Figure I11.3 — Severe blood-pressure screening drill: red flags that convert routine antenatal screening into emergency pre-eclampsia care.
Red flags / pitfalls
- Treating a screen as a diagnosis. The cardinal error — never act irreversibly (termination, major intervention) on a screen-positive aneuploidy or anomaly result without diagnostic confirmation.
- False reassurance from a screen-negative. Detection rates are never 100%; safety-net, keep screening on schedule, and respond to new symptoms regardless of an earlier "normal".
- Mistiming gestation-bound tests — combined test outside 11–14 wk, OGTT at the wrong gestation, anomaly scan too early. Confirm dating first.
- Importing a foreign programme wholesale. NICE/RCOG schedules assume universal cfDNA and anomaly scanning that SA cannot uniformly deliver. Apply the NDoH pathway; offer only tests the woman can actually access and act upon.
- Failing to close the loop — a positive syphilis or HIV result with no same-visit treatment or recall is the commonest system failure and a direct contributor to preventable stillbirth and vertical transmission.
- Not repeating HIV testing — a single negative at booking misses seroconversion; repeat per protocol.
- Ignoring the BP/urine screen — the cheapest, most universal screen prevents the disease that kills; never let it become a tick-box.
- Quoting thresholds from memory. GDM glucose cut-offs, aspirin risk criteria and magnesium doses differ between guidelines — verify against the current source before you act on a number.
- Coercive or undocumented offers — screening must be consented and recorded, delivered respectfully even when opt-out.
Evidence anchors
- National Integrated Maternal and Perinatal Care Guideline, 5th edition (2024), NDoH — the SA source of truth for the antenatal screening schedule, level-of-care pathways and what is universal versus risk-based.
- Saving Mothers / NCCEMD reports (latest triennium) — justify the priority given to HIV, hypertension and haemorrhage screening in the SA programme.
- South African National HIV/ART Consolidated Guidelines (2023) and SAHCS 2023 Adult ART Guidelines — opt-out repeat HIV testing and immediate TLD on a positive screen.

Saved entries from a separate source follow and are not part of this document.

(** * Makespan scheduling on identical machines: the CP model of [solver.py]

    [scheduling/solver.py] encodes "minimum makespan on identical parallel
    machines" as a constraint model (boolean assignment variables, one load
    variable per machine, one makespan variable) and hands it to the CP-SAT
    solver of OR-tools.  This file embeds

    - the part of the OR-tools modelling interface the script uses
      ([CpModel], [NewBoolVar], [NewIntVar], [Add], [AddMaxEquality],
      [Minimize], [CpSolver.Solve], [ObjectiveValue], [Value]),
    - the [Scheduler] class and the function [schedule], and
    - the scheduling problem itself (assignments, loads, makespan),

    and relates the value the script returns to the scheduling problem.

    OR-tools is a library the script imports, not part of it.  Its solver
    is taken through a contract, [CpSat.SolveContract]: with no time limit,
    [Solve] ends with an optimal solution when the model has a solution.
    The script is run over an arbitrary solver [Solve]; the results hold for
    every solver that meets the contract, and [ReferenceSolver.Solve], an
    exhaustive search, is one that does and that computes.

    Layout: the definitions come first (Python helpers, the OR-tools
    interface, the script, the model in closed form, the scheduling
    problem), then the lemmas, then the properties of [schedule], C1 to
    C10, then further properties of the methods, of the model and of the
    returned value, X1 to X17. *)

From Stdlib Require Import String Ascii DecimalString.
From Stdlib Require Import ZArith Bool Lia List.
Import ListNotations.
Open Scope Z_scope.

(** ** Python helpers *)

(** [range(n)] for a Python integer [n]: empty when [n <= 0]. *)
Definition range (n : Z) : list nat := seq 0 (Z.to_nat n).

(** [enumerate(xs)]. *)
Definition enumerate {A : Type} (xs : list A) : list (nat * A) :=
  combine (seq 0 (length xs)) xs.

(** [sum(xs)] on Python integers. *)
Definition sum (xs : list Z) : Z := fold_left Z.add xs 0.
Arguments sum : simpl never.

(** [str(n)] for a natural number. *)
Definition str (n : nat) : string := NilEmpty.string_of_uint (Nat.to_uint n).

(** ** The OR-tools CP-SAT modelling interface

    The objects of [ortools.sat.python.cp_model] the script touches.  A
    model is a list of integer variables with their domains, a list of
    constraints and an objective; the Python methods that grow it are
    functions in the state monad [Build]. *)

Module CpSat.

(** A variable is its index in the model, as in the model protocol buffer. *)
Definition IntVar := nat.

Record IntegerVariable := {
  var_name : string;
  var_lb : Z;
  var_ub : Z
}.

(** A linear expression: [sum of coefficient * variable] plus a constant. *)
Record LinearExpr := {
  terms : list (Z * IntVar);
  constant : Z
}.

Definition var_expr (v : IntVar) : LinearExpr :=
  {| terms := [(1, v)]; constant := 0 |}.

Definition scale (c : Z) (e : LinearExpr) : LinearExpr :=
  {| terms := map (fun t => (c * fst t, snd t)) (terms e);
     constant := c * constant e |}.

Definition plus (e1 e2 : LinearExpr) : LinearExpr :=
  {| terms := terms e1 ++ terms e2; constant := constant e1 + constant e2 |}.

Definition minus (e1 e2 : LinearExpr) : LinearExpr := plus e1 (scale (-1) e2).

(** What a Python arithmetic expression over numbers and variables evaluates
    to: a plain number, or a linear expression object. *)
Inductive PyNum :=
| Num (c : Z)
| Expr (e : LinearExpr).

Definition py_add (a b : PyNum) : PyNum :=
  match a, b with
  | Num x, Num y => Num (x + y)
  | Num x, Expr e => Expr (plus e {| terms := []; constant := x |})
  | Expr e, Num y => Expr (plus e {| terms := []; constant := y |})
  | Expr e1, Expr e2 => Expr (plus e1 e2)
  end.

(** [variable * number]. *)
Definition py_mul (v : IntVar) (c : Z) : PyNum := Expr (scale c (var_expr v)).

(** The builtin [sum] over a generator of variables: starts from the
    integer [0], so the sum of no variable is the number [0]. *)
Definition py_sum (vs : list IntVar) : PyNum :=
  fold_left (fun acc v => py_add acc (Expr (var_expr v))) vs (Num 0).

(** [np.dot(row, times)] on a row of variables and a sequence of integers of
    the same length: [row[0]*times[0] + row[1]*times[1] + ...].  For two
    empty sequences numpy answers the float [0.0], kept here as the number
    [0].  On sequences of different lengths numpy raises; [combine] is only
    meant for equal lengths, which is what the script passes. *)
Definition np_dot (row : list IntVar) (times : list Z) : PyNum :=
  match combine row times with
  | [] => Num 0
  | (v, c) :: rest =>
      fold_left (fun acc vc => py_add acc (py_mul (fst vc) (snd vc)))
                rest (py_mul v c)
  end.

(** What [==] builds and [CpModel.Add] accepts: a bounded linear expression
    when a side is a linear expression, or a Python [bool] when both sides
    are plain numbers. *)
Inductive AddArg :=
| Bounded (e : LinearExpr) (lb ub : Z)
| PyBool (b : bool).

Definition py_eq (a b : PyNum) : AddArg :=
  match a, b with
  | Num x, Num y => PyBool (x =? y)
  | Expr e, Num y => Bounded e y y
  | Num x, Expr e => Bounded e x x
  | Expr e1, Expr e2 => Bounded (minus e1 e2) 0 0
  end.

Inductive Constraint :=
| Linear (e : LinearExpr) (lb ub : Z)
| BoolOr (literals : list bool)
| MaxEquality (target : IntVar) (vars : list IntVar).

Record CpModel := {
  variables : list IntegerVariable;
  constraints : list Constraint;
  objective : option LinearExpr
}.

(** [CpModel()]. *)
Definition new_model : CpModel :=
  {| variables := []; constraints := []; objective := None |}.

(** *** Building a model: a state monad over [CpModel] *)

Definition Build (A : Type) : Type := CpModel -> A * CpModel.

Definition ret {A : Type} (a : A) : Build A := fun m => (a, m).

Definition bind {A B : Type} (c : Build A) (k : A -> Build B) : Build B :=
  fun m => let (a, m') := c m in k a m'.

Declare Scope build_scope.
Delimit Scope build_scope with build.
Notation "x <- c ;; k" := (bind c (fun x => k))
  (at level 61, c at next level, right associativity) : build_scope.
Notation "c ;;; k" := (bind c (fun _ => k))
  (at level 61, right associativity) : build_scope.

(** A [for] loop (or a list comprehension) whose body runs in [Build],
    collecting what each iteration produced. *)
Fixpoint for_each {A B : Type} (xs : list A) (body : A -> Build B)
  : Build (list B) :=
  match xs with
  | [] => ret []
  | x :: xs' =>
      bind (body x) (fun b => bind (for_each xs' body) (fun bs => ret (b :: bs)))
  end.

- NICE NG201 — Antenatal care (2021) — the comparator screening schedule; note divergence from the SA pathway in availability of cfDNA and anomaly scanning.
- NICE NG3 — Diabetes in pregnancy — risk-factor-based GDM screening and OGTT pathway (confirm exact thresholds against the current guideline).
- NICE NG133 — Hypertension in pregnancy (2019) — first-trimester pre-eclampsia risk screen, low-dose aspirin from 12 weeks, magnesium sulphate for severe disease; NICE DG49 — PlGF-based testing to rule out pre-eclampsia.
- RCOG GTG 31 — Small-for-Gestational-Age and Growth-Restricted Fetus and ISUOG Doppler standards — escalation from SFH to biometry/Doppler; RCOG GTG 57 — Reduced Fetal Movements for the patient-reported screen.
- WHO HIV Testing Services Guidelines and WHO STI Treatment Guidelines — international anchors for repeat HIV testing and syphilis screen-and-treat.